Work to be completed: Retype exactly the lines that run from the start of the data to the line holding "ix_repr ix' (if", including both, and only those.
***** Records shown *****
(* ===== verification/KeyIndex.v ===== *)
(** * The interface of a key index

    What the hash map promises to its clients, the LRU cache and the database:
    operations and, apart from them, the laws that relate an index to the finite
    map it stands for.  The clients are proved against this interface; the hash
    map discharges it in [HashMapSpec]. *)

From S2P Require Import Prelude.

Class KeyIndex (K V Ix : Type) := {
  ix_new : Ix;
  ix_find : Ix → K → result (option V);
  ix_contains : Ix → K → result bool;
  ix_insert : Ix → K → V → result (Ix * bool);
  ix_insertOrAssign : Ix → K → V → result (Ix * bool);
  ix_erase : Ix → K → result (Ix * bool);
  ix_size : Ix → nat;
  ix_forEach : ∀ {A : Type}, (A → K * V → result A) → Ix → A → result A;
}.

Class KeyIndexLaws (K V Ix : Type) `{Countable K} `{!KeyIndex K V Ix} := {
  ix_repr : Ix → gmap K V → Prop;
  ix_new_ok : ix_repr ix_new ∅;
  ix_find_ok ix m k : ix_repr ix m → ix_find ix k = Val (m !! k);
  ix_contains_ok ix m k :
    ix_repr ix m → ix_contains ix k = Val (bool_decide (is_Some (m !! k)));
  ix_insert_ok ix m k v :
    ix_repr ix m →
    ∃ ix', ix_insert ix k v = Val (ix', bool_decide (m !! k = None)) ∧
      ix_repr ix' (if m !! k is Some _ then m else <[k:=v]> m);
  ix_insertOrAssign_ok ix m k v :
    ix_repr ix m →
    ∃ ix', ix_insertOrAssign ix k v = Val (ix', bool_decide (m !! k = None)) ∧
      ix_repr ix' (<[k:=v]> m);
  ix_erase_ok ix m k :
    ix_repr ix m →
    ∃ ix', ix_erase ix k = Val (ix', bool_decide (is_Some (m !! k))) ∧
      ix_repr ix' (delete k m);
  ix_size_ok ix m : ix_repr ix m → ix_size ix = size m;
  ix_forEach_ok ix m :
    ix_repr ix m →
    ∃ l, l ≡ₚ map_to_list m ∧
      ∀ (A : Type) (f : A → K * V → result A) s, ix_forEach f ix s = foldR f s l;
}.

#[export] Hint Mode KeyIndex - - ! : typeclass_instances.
*****
Output for this task:
(* ===== verification/KeyIndex.v ===== *)
(** * The interface of a key index

    What the hash map promises to its clients, the LRU cache and the database:
    operations and, apart from them, the laws that relate an index to the finite
    map it stands for.  The clients are proved against this interface; the hash
    map discharges it in [HashMapSpec]. *)

From S2P Require Import Prelude.

Class KeyIndex (K V Ix : Type) := {
  ix_new : Ix;
  ix_find : Ix → K → result (option V);
  ix_contains : Ix → K → result bool;
  ix_insert : Ix → K → V → result (Ix * bool);
  ix_insertOrAssign : Ix → K → V → result (Ix * bool);
  ix_erase : Ix → K → result (Ix * bool);
  ix_size : Ix → nat;
  ix_forEach : ∀ {A : Type}, (A → K * V → result A) → Ix → A → result A;
}.

Class KeyIndexLaws (K V Ix : Type) `{Countable K} `{!KeyIndex K V Ix} := {
  ix_repr : Ix → gmap K V → Prop;
  ix_new_ok : ix_repr ix_new ∅;
  ix_find_ok ix m k : ix_repr ix m → ix_find ix k = Val (m !! k);
  ix_contains_ok ix m k :
    ix_repr ix m → ix_contains ix k = Val (bool_decide (is_Some (m !! k)));
  ix_insert_ok ix m k v :
    ix_repr ix m →
    ∃ ix', ix_insert ix k v = Val (ix', bool_decide (m !! k = None)) ∧
      ix_repr ix' (if m !! k is Some _ then m else <[k:=v]> m);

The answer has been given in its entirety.